Reproducibility Notes

• Random seeds are set in shared/data.py for dataset partition determinism.
• Private IPs should be used for node-to-node FL traffic.
• Public IPs are for SSH/SCP only and can change after EC2 restart.
• Keep all nodes in same VPC/subnet/security group for stable communication.

Known Limitations

• In Non-IID mode, the current Dirichlet split can produce fewer than 6,250 samples for some nodes depending on class allocation. This can affect strict apples-to-apples fairness if a fixed sample count is required.
• Absolute accuracy is bounded by the deliberately small CPU-only CNNCifar model and the 50-round budget; the study optimizes for fair comparison across designs, not peak CIFAR-10 accuracy.

Troubleshooting

• If Fedstellar (Exp 7 / 7-F) nodes crash immediately after launch:
  • t3.micro runs out of RAM when all 8 nodes start simultaneously.
  • Add swap before launching (see "Run Experiments" above).

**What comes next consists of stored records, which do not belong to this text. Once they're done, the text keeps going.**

(** * Deep Research Agentic System: a shallow embedding of [main.py]

    The development follows the layout of the Python module: the data
    classes, the requirement and planning agents, the three specialist
    agents and the orchestrator [LeadResearchAgent].

    Modelling conventions.
    - Python [str] is [string] (a sequence of 8-bit characters); [lower],
      [isdigit] and [strip] act on the ASCII range.
    - The [float] scores of sources and results are binary64 floats
      ([PrimFloat]), with the additions, subtractions and comparisons of
      the source. Clock readings, durations and the ratios and means of
      the tracer and of the conflict resolution are exact rationals [Q].
    - [Citation] objects live in a store ([gmap] from addresses) and lists
      of citations are lists of addresses, so that in-place updates are
      seen through every alias.
    - A call that may raise returns a [Result]; code that reads or writes
      the orchestrator's attributes, the clock or the language model is a
      state transformer [M A].
    - The language model behind [Runner.run] is an oracle that answers a
      call from the history of the calls made before it.
    - [asyncio.gather] runs its coroutines one after the other, in the
      order of the list, and keeps what each returns or raises.
    - Console output ([print]) is left out, and [conduct_research] is the
      call without a stream callback. *)

From stdpp Require Import gmap.
From Stdlib Require Import String Ascii List Bool Arith Lia.
From Stdlib Require Import QArith Qminmax Lqa Permutation DecimalString.
From Corelib Require Import PrimFloat.
Import ListNotations.
Lemma polling_ends_with_the_first_answer_witness :
  exists log',
    PineconeManager.wait_until_ready slow_client 3 "budget-bot"
      (creation_log "pc_secret" "budget-bot") = Some (Ret tt, log')
    /\ slept log' = 4.
Proof.
  destruct (polling_ends_with_the_first_answer slow_client "budget-bot"
              (creation_log "pc_secret" "budget-bot")) as [Hends _].
  destruct (Hends 2%nat 3%nat (Ret true)) as (log' & Hwait & _ & Hslept).
  - intros [|[|k]] Hk; [reflexivity | reflexivity | lia].
  - reflexivity.
  - discriminate.
  - lia.
  - exists log'. split; [exact Hwait | exact Hslept].
Defined.

Lemma existsb_eqb_false (name : string) (existing : list string) :
  ~ In name existing -> existsb (String.eqb name) existing = false.
Proof.
  intros Hnot. destruct (existsb (String.eqb name) existing) eqn:Hex; [|reflexivity].
  apply existsb_exists in Hex. destruct Hex as (x & Hin & Heq).
  apply String.eqb_eq in Heq. subst x. now elim Hnot.
Qed.
(** * CaptioningRNN (cs231n/classifiers/rnn.py): a shallow embedding

    The model follows the Python source statement by statement.  numpy
    arrays are a shape together with a row-major buffer, Python
    exceptions are an explicit result type, dictionaries are finite maps,
    and the floating-point scalars are an interface ([Scalar]) whose
    operations stay abstract: every property proved below is about shapes,
    indices, keys and control flow, and holds for any interpretation of
    the arithmetic. *)

From Stdlib Require Import ZArith Lia List String Ascii.
From stdpp Require Import base option list gmap sets strings.

Local Open Scope string_scope.
Local Open Scope list_scope.
Local Open Scope nat_scope.

(** ** Python exceptions and results *)

Inductive exc_class :=
  | ValueError
  | TypeError
  | IndexError
  | KeyError
  | NotImplementedError.

Inductive res (A : Type) :=
  | Ok (a : A)
  | Raise (c : exc_class) (msg : string).
Arguments Ok {A} a.
Arguments Raise {A} c msg.

Definition rbind {A B} (x : res A) (k : A -> res B) : res B :=
  match x with
  | Ok a => k a
  | Raise c msg => Raise c msg
  end.

Definition is_ok {A} (x : res A) : bool :=
  match x with Ok _ => true | Raise _ _ => false end.

#[global] Instance res_ret : MRet res := fun A a => Ok a.
#[global] Instance res_bind : MBind res := fun A B k x => rbind x k.

(** ** numpy arrays: a shape and a row-major buffer *)

Record ndarray (A : Type) := NdArray { shape : list nat; data : list A }.
Arguments NdArray {A} shape data.
Arguments shape {A} _.
Arguments data {A} _.

(** Number of cells of a shape. *)
Definition size_of (s : list nat) : nat := fold_right Nat.mul 1 s.

(** All multi-indices of a shape, in row-major order. *)
Fixpoint indices (s : list nat) : list (list nat) :=
  match s with
  | [] => [[]]
  | n :: s' => flat_map (fun i => map (cons i) (indices s')) (seq 0 n)
  end.

(** Position of a multi-index in the buffer. *)
Fixpoint ravel (s idx : list nat) : nat :=
  match s, idx with
  | _ :: s', i :: idx' => i * size_of s' + ravel s' idx'
  | _, _ => 0
  end.

Definition in_range (s idx : list nat) : Prop := Forall2 lt idx s.

Section Arrays.
Context {A : Type} `{Inhabited A}.

(** Read one cell. *)
Definition get (a : ndarray A) (idx : list nat) : A :=
  nth (ravel (shape a) idx) (data a) inhabitant.

(** Build an array from its shape and a cell function. *)
Definition mk (s : list nat) (f : list nat -> A) : ndarray A :=
  NdArray s (map f (indices s)).

Definition full (s : list nat) (x : A) : ndarray A := mk s (fun _ => x).

(** Buffer and shape agree. *)
Definition wf (a : ndarray A) : Prop := length (data a) = size_of (shape a).
End Arrays.


(** ** Scalars

    The parameters are float32 or float64 arrays.  Their arithmetic is an
    interface; [s_cast] is the rounding done by [astype]. *)

Inductive dtype := float32 | float64.

Class Scalar (R : Type) := {
  s_zero : R;
  s_one : R;
  s_add : R -> R -> R;
  s_sub : R -> R -> R;
  s_mul : R -> R -> R;
  s_div : R -> R -> R;
  s_tanh : R -> R;
  s_exp : R -> R;
  s_log : R -> R;
  s_sqrt : R -> R;
  s_of_nat : nat -> R;
  s_ltb : R -> R -> bool;
  s_cast : dtype -> R -> R
}.

#[global] Instance scalar_inhabited {R} `{Scalar R} : Inhabited R :=
  populate s_zero.

(** Cells of an int32 array: values wrap modulo 2^32. *)
Definition int32 (z : Z) : Z := ((z + 2 ^ 31) mod 2 ^ 32 - 2 ^ 31)%Z.

(** ** The numpy operations used by the source *)

Module Np.

Definition map_arr {A B} (f : A -> B) (a : ndarray A) : ndarray B :=
  NdArray (shape a) (map f (data a)).

(** Broadcasting of two shapes, aligned on the right; computed on the
    reversed shapes. *)
Fixpoint broadcast_rev (ra rb : list nat) : option (list nat) :=
  match ra, rb with
  | [], r => Some r
  | r, [] => Some r
  | x :: ra', y :: rb' =>
      if x =? y then cons x <$> broadcast_rev ra' rb'
      else if x =? 1 then cons y <$> broadcast_rev ra' rb'
      else if y =? 1 then cons x <$> broadcast_rev ra' rb'
      else None
  end.

Definition broadcast_shapes (sa sb : list nat) : option (list nat) :=
  (fun r => rev r) <$> broadcast_rev (rev sa) (rev sb).

(** The cell of an operand of shape [s] read at cell [idx] of the
    broadcast result. *)
Definition bproj (s idx : list nat) : list nat :=
  zip_with (fun d i => if d =? 1 then 0 else i) s
           (drop (length idx - length s) idx).

Definition broadcast2 {A B C} `{Inhabited A} `{Inhabited B} `{Inhabited C}
    (f : A -> B -> C) (a : ndarray A) (b : ndarray B) : res (ndarray C) :=
  match broadcast_shapes (shape a) (shape b) with
  | Some s =>
      Ok (mk s (fun idx => f (get a (bproj (shape a) idx))
                             (get b (bproj (shape b) idx))))
  | None => Raise ValueError "operands could not be broadcast together"
  end.

(** [np.squeeze]: every axis of length one disappears; the buffer stays. *)
Definition squeeze {A} (a : ndarray A) : ndarray A :=
  NdArray (filter (fun d => d ≠ 1) (shape a)) (data a).

(** [a.reshape(s)] *)
Definition reshape {A} (a : ndarray A) (s : list nat) : res (ndarray A) :=
  if size_of (shape a) =? size_of s then Ok (NdArray s (data a))
  else Raise ValueError "cannot reshape array".

(** [a.T]: all axes reversed. *)
Definition transpose {A} `{Inhabited A} (a : ndarray A) : ndarray A :=
  mk (rev (shape a)) (fun idx => get a (rev idx)).

(** [a[:, np.newaxis, :]] *)
Definition newaxis1 {A} (a : ndarray A) : res (ndarray A) :=
  match shape a with
  | n :: d :: rest => Ok (NdArray (n :: 1 :: d :: rest) (data a))
  | _ => Raise IndexError "too many indices for array"
  end.

(** [a[:, lo:hi]] with both bounds already resolved against the axis. *)
Definition slice_cols {A} `{Inhabited A} (a : ndarray A)
    (bounds : nat -> nat * nat) : res (ndarray A) :=
  match shape a with
  | n :: d :: rest =>
      let '(lo, hi) := bounds d in
      Ok (mk (n :: (hi - lo) :: rest)
             (fun idx => match idx with
                         | i :: j :: r => get a (i :: (lo + j) :: r)
                         | _ => inhabitant
                         end))
  | _ => Raise IndexError "too many indices for array"
  end.

(** [a[:, :-1]]: the stop bound [-1] resolves to [d - 1], clamped at 0. *)
Definition all_but_last_col {A} `{Inhabited A} (a : ndarray A) :=
  slice_cols a (fun d => (0, d - 1)).

(** [a[:, 1:]]: the start bound [1] is clamped to the axis length. *)
Definition all_but_first_col {A} `{Inhabited A} (a : ndarray A) :=
  slice_cols a (fun d => (Nat.min 1 d, d)).

(** [a[:, t]] for a non-negative integer [t]. *)
Definition get_col {A} `{Inhabited A} (a : ndarray A) (t : nat)
    : res (ndarray A) :=
  match shape a with
  | n :: d :: rest =>
      if t <? d then
        Ok (mk (n :: rest)
               (fun idx => match idx with
                           | i :: r => get a (i :: t :: r)
                           | [] => inhabitant
                           end))
      else Raise IndexError "index is out of bounds for axis 1"
  | _ => Raise IndexError "too many indices for array"
  end.

(** Leading axes of length one are dropped from an assigned value while
    it has more axes than the target. *)
Fixpoint strip_ones (extra : nat) (s : list nat) : list nat :=
  match extra, s with
  | S e, 1 :: s' => strip_ones e s'
  | _, _ => s
  end.

(** [a[:, t] = v]: the index is resolved first, then [v] is broadcast to
    the selected column; [cast] is the conversion to the cell type of [a]. *)
Definition set_col {A B} `{Inhabited A} `{Inhabited B} (cast : B -> A)
    (a : ndarray A) (t : nat) (v : ndarray B) : res (ndarray A) :=
  match shape a with
  | n :: d :: rest =>
      if t <? d then
        let target := n :: rest in
        let sv := strip_ones (length (shape v) - length target) (shape v) in
        if decide (broadcast_shapes sv target = Some target) then
          Ok (mk (shape a)
                 (fun idx => match idx with
                             | i :: j :: r =>
                                 if j =? t
                                 then cast (get (NdArray sv (data v))
                                                (bproj sv (i :: r)))
                                 else get a idx
                             | _ => get a idx
                             end))
        else Raise ValueError "could not broadcast input array"
      else Raise IndexError "index is out of bounds for axis 1"
  | _ => Raise IndexError "too many indices for array"
  end.

(** [a[0]] *)
Definition row0 {A} `{Inhabited A} (a : ndarray A) : res (ndarray A) :=
  match shape a with
  | n :: rest =>
      if 0 <? n then Ok (mk rest (fun idx => get a (0 :: idx)))
      else Raise IndexError "index 0 is out of bounds for axis 0"
  | [] => Raise IndexError "too many indices for array"
  end.

(** [len(a)] *)
Definition len {A} (a : ndarray A) : res nat :=
  match shape a with
  | n :: _ => Ok n
  | [] => Raise TypeError "len() of unsized object"
  end.

(** [a.shape[0]] *)
Definition shape0 {A} (a : ndarray A) : res nat :=
  match shape a with
  | n :: _ => Ok n
  | [] => Raise IndexError "tuple index out of range"
  end.

(** [k * np.ones(s, dtype=np.int32)] *)
Definition scaled_ones_int32 (k : Z) (s : list nat) : ndarray Z :=
  full s (int32 (k * 1)).

(** [a != k] *)
Definition neq_scalar (a : ndarray Z) (k : Z) : ndarray bool :=
  map_arr (fun x => negb (x =? k)%Z) a.

(** Position of the first largest element ([np.argmax] on one lane). *)
Fixpoint argmax_from {R} (ltb : R -> R -> bool) (best : nat) (bestv : R)
    (i : nat) (l : list R) : nat :=
  match l with
  | [] => best
  | x :: l' =>
      if ltb bestv x then argmax_from ltb i x (S i) l'
      else argmax_from ltb best bestv (S i) l'
  end.

Definition argmax_list {R} (ltb : R -> R -> bool) (l : list R) : nat :=
  match l with
  | [] => 0
  | x :: l' => argmax_from ltb 0 x 1 l'
  end.

Section Float.
Context {R : Type} `{Scalar R}.

Definition sum_upto (k : nat) (f : nat -> R) : R :=
  fold_left s_add (map f (seq 0 k)) s_zero.
Definition bind {A B} (m : M A) (k : A -> M B) : M B :=
  fun w =>
    match m w with
    | (Ret a, w') => k a w'
    | (Exit s, w') => (Exit s, w')
    | (Blocked, w') => (Blocked, w')
    end.

Notation "'let*' x ':=' m 'in' k" := (bind m (fun x => k))
  (at level 10, x pattern, m at level 100, k at level 200).
Notation "m >> k" := (bind m (fun _ => k))
  (at level 90, right associativity).

Definition get {A} (f : world -> A) : M A := fun w => (Ret (f w), w).
Definition modify (f : world -> world) : M unit := fun w => (Ret tt, f w).

(** [if (b) stmt;] *)
Definition when (b : bool) (m : M unit) : M unit := if b then m else ret tt.

(** ** The library calls *)

Definition exit {A} (status : Z) : M A := fun w => (Exit status, w).

Definition perror (s : string) : M unit :=
  modify (fun w => set_stderr (stderr w ++ [(s, errno w)]) w).

(** [tcgetattr(STDIN_FILENO, p)]; [store] plays the pointer [p]. *)
Definition tcgetattr (store : termios -> world -> world) : M Z :=
  fun w =>
    let r := tcgetattr_next w in
    let w := set_tcgetattr_results (tl (tcgetattr_results w)) w in
    let w := log (Ev_tcgetattr r) w in
    match r with
    | Success => (Ret 0, store (tty w) w)
    | Failure e => (Ret (-1), set_errno e w)
    end.

(** [tcsetattr(STDIN_FILENO, TCSAFLUSH, &t)].  A call that succeeds
    installs [t] as a whole and a call that fails installs nothing.  What
    [TCSAFLUSH] discards is input that was pending before the call;
    [stdin] scripts what the later [read] calls deliver. *)
Definition tcsetattr (t : termios) : M Z :=
  fun w =>
    let r := tcsetattr_next w in
    let w := set_tcsetattr_results (tl (tcsetattr_results w)) w in
    let w := log (Ev_tcsetattr t r) w in
    match r with
    | Success => (Ret 0, set_tty t w)
    | Failure e => (Ret (-1), set_errno e w)
    end.

(** [atexit(f)].  Registration is taken to succeed; [enableRawMode]
    does not look at the result. *)
Definition atexit (h : handler) : M Z :=
  fun w => (Ret 0, log (Ev_atexit h) (set_atexit_handlers (h :: atexit_handlers w) w)).

(** [read(STDIN_FILENO, &c, 1)]: the return value and the content of [c]
    after the call. *)
Definition read (c : ascii) : M (Z * ascii) :=
  fun w =>
    match stdin w with
    | [] => (Blocked, w)
    | r :: rest =>
        let w := log (Ev_read r) (set_stdin rest w) in
        match r with
        | Read_byte b => (Ret (1, b), w)
        | Read_none => (Ret (0, c), w)
        | Read_error e => (Ret (-1, c), set_errno e w)
        end
    end.

Definition printf (s : string) : M unit :=
  modify (fun w => set_stdout (stdout w ++ s)%string w).

(** [iscntrl] in the "C" locale, the only one a program that never calls
    [setlocale] runs in. *)
Definition iscntrl (c : Z) : bool :=
  ((0 <=? c) && (c <=? 31)) || (c =? 127).

(** The conversion [%d]. *)
Definition fmt_d (z : Z) : string := NilZero.string_of_int (Z.to_int z).

(** The conversion [%c]: the argument converted to [unsigned char]. *)
Definition fmt_c (z : Z) : string :=
  String (ascii_of_N (Z.to_N (z mod 256))) EmptyString.

Definition CRLF : string := String "013"%char (String "010"%char EmptyString).

(** ** Vocabulary of the statements *)

(** The text the [if] of lines 160-164 prints for the value [v] of [c]. *)
Definition printed_line (v : Z) : string :=
  (if iscntrl v then fmt_d v ++ CRLF
   else fmt_d v ++ " ('" ++ fmt_c v ++ "')" ++ CRLF)%string.

(** Reading a decimal numeral back. *)
Definition parse_d (s : string) : option Z :=
  option_map Z.of_int (NilZero.int_of_string s).

(** [w'] differs from [w] only by [read] calls and what follows from
    them: terminal, snapshot, registry and the scripts of the terminal
    calls are the same, and the trace grew by the reads that consumed a
    prefix of [stdin]. *)
Definition only_reads (w w' : world) : Prop :=
  tty w' = tty w
  ∧ orig_termios w' = orig_termios w
  ∧ atexit_handlers w' = atexit_handlers w
  ∧ tcgetattr_results w' = tcgetattr_results w
  ∧ tcsetattr_results w' = tcsetattr_results w
  ∧ ∃ rs, trace w' = trace w ++ map Ev_read rs ∧ stdin w = rs ++ stdin w'.

Definition is_restore (e : event) : bool :=
  match e with
  | Ev_call_disableRawMode => true
  | _ => false
  end.

(** How many times [disableRawMode] was entered. *)
Definition restore_calls (tr : list event) : nat :=
  length (List.filter is_restore tr).

(** The reads issued, in order. *)
Definition reads_of (tr : list event) : list read_result :=
  flat_map (fun e => match e with Ev_read r => [r] | _ => [] end) tr.
(** * dscribe descriptors: MBTR, SortedCoulombMatrix, SortedSineMatrix

    A shallow embedding of [describe/descriptors/mbtr.py],
    [describe/descriptors/sortedcoulombmatrix.py] and
    [describe/descriptors/sortedsinematrix.py], and the properties of the
    design document that are stated about them.

    Conventions of the embedding.
    - Python floats and NumPy float arrays are read as real numbers ([R]) and
      lists of them; rounding, overflow and nan are outside the model.
    - Python ints are [Z]; lengths and array sizes are [nat].
    - Python dicts are stdpp [gmap]s; a key that may be present with the value
      [None] has an [option] as value.
    - Exceptions are values of [exn]; code that may raise returns [res A].
    - Collaborators that live outside the three files (scipy's [erf], NumPy's
      [argsort], the structure container [System], the C++ wrapper
      [CMBTRWrapper], the iteration order of Python sets) are section
      variables. *)

From Stdlib Require Import Reals Lra Lia ZArith QArith Qround List.
From stdpp Require Import gmap strings sorting.
Import ListNotations.

(** ** Exceptions and the error monad *)

Inductive exn : Type :=
| ValueError_k_is_int          (* "Please provide the k values ... as a list or set." *)
| ValueError_k_not_a_set       (* "Could not make the given value of k into a set." *)
| ValueError_k_invalid         (* "... has at least one invalid k value" *)
| ValueError_unknown_weighting (* "Unknown weighting function specified." *)
| ValueError_missing_weighting_value (key : string)
| ValueError_periodic_weighting (* "Periodic systems will need to have a weighting function ..." *)
| KeyError_weighting (key : string)   (* self.weighting["k2"] on a dict without the key *)
| KeyError_field (key : string)       (* d["cutoff"] on a dict without the key *)
| AttributeError_None                 (* weight_info.get(...) on None *)
| KeyError_grid (val_name : string)   (* "The grid information is missing the value for ..." *)
| AssertionError_grid                 (* "The min value should be smaller than the max values" *)
| ValueError_empty_sequence           (* max() / min() of an empty list *)
| KeyError_element (number : Z)       (* "The given systems contains atomic element ..." *)
| KeyError_combination                (* k2_weights[key] for a key that only k2_geoms has *)
| NameError_function                  (* [function] is unbound unless the weighting is exponential *)
| ValueError_concatenate_empty        (* np.concatenate([]) *)
| IndexError_slice                    (* a slice or index outside the allocated array *)
| ValueError_shape                    (* could not broadcast input array into shape *)
| AttributeError_get_k0_settings      (* MBTR has no method get_k0_settings *)
| TypeError_None                      (* None[...]: 'NoneType' object is not subscriptable *)
| ZeroDivisionError                   (* a Python float or int divided by zero *)
| LoopBudget.                         (* the model's loop budget ran out: the while loop is still running *)

Definition res (A : Type) : Type := exn + A.

Definition ok {A} (a : A) : res A := inr a.
Definition raise {A} (e : exn) : res A := inl e.

Definition rbind {A B} (m : res A) (f : A -> res B) : res B :=
  match m with
  | inl e => inl e
  | inr a => f a
  end.

Notation "'let!' x ':=' m 'in' k" := (rbind m (fun x => k))
  (at level 10, x pattern, m at level 100, k at level 200).
Notation "'check!' m 'in' k" := (rbind m (fun _ => k))
  (at level 10, m at level 100, k at level 200).

Fixpoint rmapM {A B} (f : A -> res B) (l : list A) : res (list B) :=
  match l with
  | [] => ok []
  | a :: l' => let! b := f a in let! bs := rmapM f l' in ok (b :: bs)
  end.

Fixpoint rfold {A S} (f : S -> A -> res S) (l : list A) (s : S) : res S :=
  match l with
  | [] => ok s
  | a :: l' => let! s' := f s a in rfold f l' s'
  end.

(** ** Real vectors, 3x3 cells and NumPy helpers *)

Definition vec3 : Type := (R * R * R)%type.
Definition mat3 : Type := (vec3 * vec3 * vec3)%type.

Definition Rgeb (x y : R) : bool := if Rge_dec x y then true else false.
Definition Rltb (x y : R) : bool := if Rlt_dec x y then true else false.

Definition vsub (u v : vec3) : vec3 :=
  let '(a, b, c) := u in let '(x, y, z) := v in ((a - x)%R, (b - y)%R, (c - z)%R).

(** [np.linalg.norm] of a 3-vector. *)
Definition norm3 (v : vec3) : R :=
  let '(x, y, z) := v in sqrt (x * x + y * y + z * z)%R.

(** [np.dot(p, cell)] for a row vector [p]. *)
Definition vec_mat (p : vec3) (cell : mat3) : vec3 :=
  let '(x, y, z) := p in
  let '(r0, r1, r2) := cell in
  let '(a0, b0, c0) := r0 in
  let '(a1, b1, c1) := r1 in
  let '(a2, b2, c2) := r2 in
  ((x * a0 + y * a1 + z * a2)%R,
   (x * b0 + y * b1 + z * b2)%R,
   (x * c0 + y * c1 + z * c2)%R).

(** [np.linalg.norm(cell, axis=1)]. *)
Definition row_norms (cell : mat3) : list R :=
  let '(r0, r1, r2) := cell in [norm3 r0; norm3 r1; norm3 r2].

(** [range(lo, hi)]. *)
Definition zrange (lo hi : Z) : list Z :=
  map (fun i => (lo + Z.of_nat i)%Z) (seq 0 (Z.to_nat (hi - lo))).

(** [a[mask]] for a boolean mask. *)
Definition mask_select {A} (mask : list bool) (a : list A) : list A :=
  map snd (List.filter (fun p : bool * A => fst p) (combine mask a)).

(** [np.linspace(a, b, num)]. *)
Definition linspace (a b : R) (num : nat) : list R :=
  map (fun i => (a + INR i * ((b - a) / (INR num - 1)))%R) (seq 0 num).

(** [np.roll(f, -1)]. *)
Definition roll_left (f : list R) : list R :=
  match f with
  | [] => []
  | x :: t => t ++ [x]
  end.

(** Elementwise difference of two arrays of the same length. *)
Definition arr_sub (a b : list R) : list R :=
  map (fun p => (fst p - snd p)%R) (combine a b).

(** [a[0:-1]]. *)
Definition drop_last {A} (a : list A) : list A := firstn (length a - 1) a.

(** [np.sum(y, axis=0)] where [y] has one row per center and [cols] columns. *)
Definition sum_axis0 (cols : nat) (y : list (list R)) : list R :=
  fold_left (fun acc row => map (fun p => (fst p + snd p)%R) (combine acc row))
            y (repeat 0%R cols).

(** The rows that [weights[:, np.newaxis] * ... (x[np.newaxis, :] -
    centers[:, np.newaxis])] has, as (center, weight): one per index when
    the two arrays are equally long, a single weight or a single center
    repeated for the other array, and NumPy's broadcast error otherwise. *)
Definition broadcast_pairs (centers weights : list R) : res (list (R * R)) :=
  if (length centers =? length weights)%nat then ok (combine centers weights)
  else if (length weights =? 1)%nat
       then ok (map (fun c => (c, nth 0 weights 0%R)) centers)
  else if (length centers =? 1)%nat
       then ok (map (fun w => (nth 0 centers 0%R, w)) weights)
  else raise ValueError_shape.

(** [int(x)] for a rational: truncation towards zero. *)
Definition py_int (q : Q) : Z :=
  if Qlt_le_dec q 0 then Qceiling q else Qfloor q.

(** [buf[start:start+len(vals)] = vals] on an allocated flat buffer; the
    slice has to lie inside the buffer. *)
Definition assign_slice (buf : list R) (start : nat) (vals : list R) : res (list R) :=
  if (start + length vals <=? length buf)%nat
  then ok (firstn start buf ++ vals ++ skipn (start + length vals) buf)
  else raise IndexError_slice.

(** ** Data model *)

(** The structure container ([describe.core.System], an ASE [Atoms]): what
    the descriptors read from it. *)
Record System : Type := mkSystem {
  numbers : list Z;              (* system.numbers, get_atomic_numbers() *)
  positions : list vec3;         (* get_positions() *)
  scaled_positions : list vec3;  (* get_scaled_positions() *)
  cell : mat3;                   (* get_cell(); the rows are the cell vectors *)
  pbc : bool;
  volume : R;                    (* get_volume() *)
  charges : list R;              (* system.charges *)
  inverse_distance_matrix : list (list R);
  displacement_tensor : list (list vec3);
  lattice_matrix : mat3;         (* system.lattice._matrix *)
  lattice_inv_matrix : mat3      (* system.lattice.inv_matrix *)
}.

(** One entry of the [weighting] dict, e.g.
    [{"function": "exponential", "scale": 0.5, "cutoff": 1e-3}].
    A missing key and a key bound to [None] are both [None]. *)
Record WeightInfo : Type := mkWeightInfo {
  w_function : option string;
  w_scale : option R;
  w_cutoff : option R
}.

Each node needs ~1.6 GB swap.
  • If disk is full (df -h / shows 100%), clean pip cache first: sudo rm -rf ~/.cache/pip /root/.cache/pip
• If a run seems stuck:
  • Verify all 8 nodes are reachable and running.
  • Confirm security group allows intra-group TCP traffic.
  • Confirm correct private IP mapping for node IDs.
• If SSH disconnects during runs:
  • Reattach tmux session:

tmux attach -t exp

• If CIFAR-10 is missing:
  • Re-run the pre-download command in setup.

Security Notes

• Do not commit private keys (*.pem) to public repositories.
• Use private IPs for FL communication whenever possible.
• Restrict inbound SSH (port 22) to trusted IP ranges where feasible.

License

Add your project license here (for example, MIT, Apache-2.0, or thesis-specific academic use terms).